**WORK INSTRUCTION**
Among the entries below, find the line with "(** One line of [queries.jsonl];", then quote it and each following line up to and including the line with "(** One line of [corpus.jsonl];", and nothing else.

Stored items:
(** * EmbedEval dataset preparation: [scripts/download-hf-datasets.py]

    A shallow embedding of the five dataset adapters of the script
    (the built-in sample, STS-17, SQuAD, Quora and NFCorpus), of the
    JSON-Lines writer and of [main], together with the properties of
    the normalised [(queries, corpus)] batches they produce.

    Conventions of the embedding.
    - A Python [float] is an IEEE 754 binary64 value, [spec_float] with
      precision 53 and exponent bound 1024; [/] is [SFdiv].
    - A row yielded by [load_dataset] is a record whose fields carry the
      column type of the dataset and are optional: [None] is a key that
      is absent from the row, so that [item["k"]] may raise [KeyError].
    - Exceptions are values of [exn]; a computation that may raise
      returns a [result]; code that also touches the file system is a
      function of the files written so far ([io]).
    - The world outside the script (is the [datasets] package
      installed, what does the hub serve, which directories and files
      can be created) is a [World] the functions read. *)

From Stdlib Require Import ZArith Lia List Bool.
From Stdlib Require Import SpecFloat.
From stdpp Require Import base option list gmap strings pretty.

(** * The program *)

(** ** Python values *)

Module Py.

(** Binary64 floating point. *)
Definition prec : Z := 53.
Definition emax : Z := 1024.
Definition float : Type := spec_float.

Definition is_float (x : float) : bool := valid_binary prec emax x.

(** [x / y] on floats. *)
Definition truediv (x y : float) : float := SFdiv prec emax x y.
(** [x <= y] on floats. *)
Definition le (x y : float) : bool := SFleb x y.

(** The float literals of the script. *)
Definition f0_0 : float := S754_zero false.
Definition f1_0 : float := S754_finite false 4503599627370496 (-52).
Definition f5_0 : float := S754_finite false 5629499534213120 (-50).
Definition f0_7 : float := S754_finite false 6305039478318694 (-53).
Definition f0_8 : float := S754_finite false 7205759403792794 (-53).
Definition f0_9 : float := S754_finite false 8106479329266893 (-53).

(** The exceptions the script can meet. *)
Inductive exn : Type :=
| KeyError (key : string)
| IndexError
| OSError (path : string)
| LoadError (name : string).

Inductive result (A : Type) : Type :=
| Ok (a : A)
| Raise (e : exn).
Arguments Ok {A} a.
Arguments Raise {A} e.

(** Sequencing: the first exception raised ends the computation. *)
Global Instance result_ret : MRet result := fun A a => Ok a.
Global Instance result_bind : MBind result := fun A B k m =>
  match m with
  | Ok a => k a
  | Raise e => Raise e
  end.

(** [d[key]] on a row whose column [key] holds [field]. *)
Definition getitem {A} (key : string) (field : option A) : result A :=
  match field with
  | Some v => Ok v
  | None => Raise (KeyError key)
  end.

(** [l[i]] on a list. *)
Definition index {A} (l : list A) (i : nat) : result A :=
  match l !! i with
  | Some v => Ok v
  | None => Raise IndexError
  end.

(** [for i, x in enumerate(xs): body], counting from [i]; the loop
    state [s] stands for the local variables the body mutates. *)
Fixpoint for_enumerate {X St : Type} (body : nat -> X -> St -> result St)
    (i : nat) (xs : list X) (s : St) : result St :=
  match xs with
  | [] => Ok s
  | x :: xs' =>
      match body i x s with
      | Ok s' => for_enumerate body (S i) xs' s'
      | Raise e => Raise e
      end
  end.

End Py.
Import Py.

(** ** The normalised entities *)

(** The values found in the [metadata] of a Document. *)
Inductive scalar : Type :=
| SStr (s : string)
| SFloat (x : float)
| SBool (b : bool).

(** One line of [queries.jsonl]; [qid] is the key ["id"]. *)
Record Query : Type := {
  qid : string;
  query : string;
  relevantDocs : list string;
  relevanceScores : list float;
  tags : list string
}.

(** One line of [corpus.jsonl]; [did] is the key ["id"]. *)
Record Document : Type := {
  did : string;
  content : string;
  metadata : list (string * scalar)
}.

(** What an adapter hands to the writer. *)
Definition batch : Type := list Query * list Document.

(** ** STS-17 *)

Module STS17.
Record item : Type := {
  sentence1 : option string;
  sentence2 : option string;
  score : option float
}.
End STS17.

(** The body of the loop of [download_mteb_sts17]. *)
Definition sts17_body (i : nat) (item : STS17.item) (st : batch) : result batch :=
  let '(queries, corpus) := st in
  let query_id := "sts17-en-en-" +:+ pretty i in
  sentence1 ← getitem "sentence1" (STS17.sentence1 item);
  score ← getitem "score" (STS17.score item);
  let queries := queries ++ [ {| qid := query_id;
                                 query := sentence1;
                                 relevantDocs := ["sts17-doc-" +:+ pretty i];
                                 relevanceScores := [truediv score f5_0];
                                 tags := ["sts"; "en-en"] |} ] in
  sentence2 ← getitem "sentence2" (STS17.sentence2 item);
  score ← getitem "score" (STS17.score item);
  let corpus := corpus ++ [ {| did := "sts17-doc-" +:+ pretty i;
                               content := sentence2;
                               metadata := [("score", SFloat score)] |} ] in
  Ok (queries, corpus).

Definition sts17_loop (dataset : list STS17.item) : result batch :=
  for_enumerate sts17_body 0 dataset ([], []).

(** ** SQuAD *)

Module SQuAD.
Record item : Type := {
  context : option string;
  title : option string;
  question : option string
}.
End SQuAD.

(** Loop state: [queries], [corpus] and the table [seen_contexts]. *)
Definition squad_state : Type := list Query * list Document * gmap string string.

Definition squad_body (i : nat) (item : SQuAD.item) (st : squad_state)
    : result squad_state :=
  let '(queries, corpus, seen_contexts) := st in
  context ← getitem "context" (SQuAD.context item);
  '(doc_id, corpus, seen_contexts) ←
    match seen_contexts !! context with
    | None =>
        let doc_id := "squad-doc-" +:+ pretty (size seen_contexts) in
        let seen_contexts := <[context := doc_id]> seen_contexts in
        title ← getitem "title" (SQuAD.title item);
        Ok (doc_id,
            corpus ++ [ {| did := doc_id;
                           content := context;
                           metadata := [("title", SStr title)] |} ],
            seen_contexts)
    | Some doc_id => Ok (doc_id, corpus, seen_contexts)
    end;
  question ← getitem "question" (SQuAD.question item);
  Ok (queries ++ [ {| qid := "squad-q-" +:+ pretty i;
                      query := question;
                      relevantDocs := [doc_id];
                      relevanceScores := [f1_0];
                      tags := ["qa"; "squad"] |} ],
      corpus, seen_contexts).

Definition squad_loop (dataset : list SQuAD.item) : result batch :=
  '(queries, corpus, _) ← for_enumerate squad_body 0 dataset ([], [], ∅);
  Ok (queries, corpus).

(** ** Quora *)

Module Quora.
Record questions_t : Type := {
  id : option (list Z);
  text : option (list string)
}.
Record item : Type := {
  questions : option questions_t;
  is_duplicate : option bool
}.
End Quora.

Definition quora_state : Type := list Query * list Document * gmap string string.

(** The body of the inner loop over [[q1, q2]]. *)
Definition quora_add (st : list Document * gmap string string) (q : string)
    : list Document * gmap string string :=
  let '(corpus, seen_questions) := st in
  match seen_questions !! q with
  | None =>
      let q_id := "quora-q-" +:+ pretty (size seen_questions) in
      let seen_questions := <[q := q_id]> seen_questions in
      (corpus ++ [ {| did := q_id; content := q; metadata := [] |} ], seen_questions)
  | Some _ => (corpus, seen_questions)
  end.

Arguments quora_add : simpl never.

Definition quora_body (i : nat) (item : Quora.item) (st : quora_state)
    : result quora_state :=
  let '(queries, corpus, seen_questions) := st in
  questions ← getitem "questions" (Quora.questions item);
  text ← getitem "text" (Quora.text questions);
  q1 ← index text 0;
  questions ← getitem "questions" (Quora.questions item);
  text ← getitem "text" (Quora.text questions);
  q2 ← index text 1;
  is_duplicate ← getitem "is_duplicate" (Quora.is_duplicate item);
  let '(corpus, seen_questions) := foldl quora_add (corpus, seen_questions) [q1; q2] in
  if is_duplicate : bool then
    q1_id ← getitem q1 (seen_questions !! q1);
    q2_id ← getitem q2 (seen_questions !! q2);
    Ok (queries ++ [ {| qid := "quora-pair-" +:+ pretty i;
                        query := q1;
                        relevantDocs := [q2_id];
                        relevanceScores := [f1_0];
                        tags := ["duplicate"; "quora"] |} ],
        corpus, seen_questions)
  else
    Ok (queries, corpus, seen_questions).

**OUTPUT BELOW**
(** One line of [queries.jsonl]; [qid] is the key ["id"]. *)
Record Query : Type := {
  qid : string;
  query : string;
  relevantDocs : list string;
  relevanceScores : list float;
  tags : list string
}.

(** One line of [corpus.jsonl]; [did] is the key ["id"]. *)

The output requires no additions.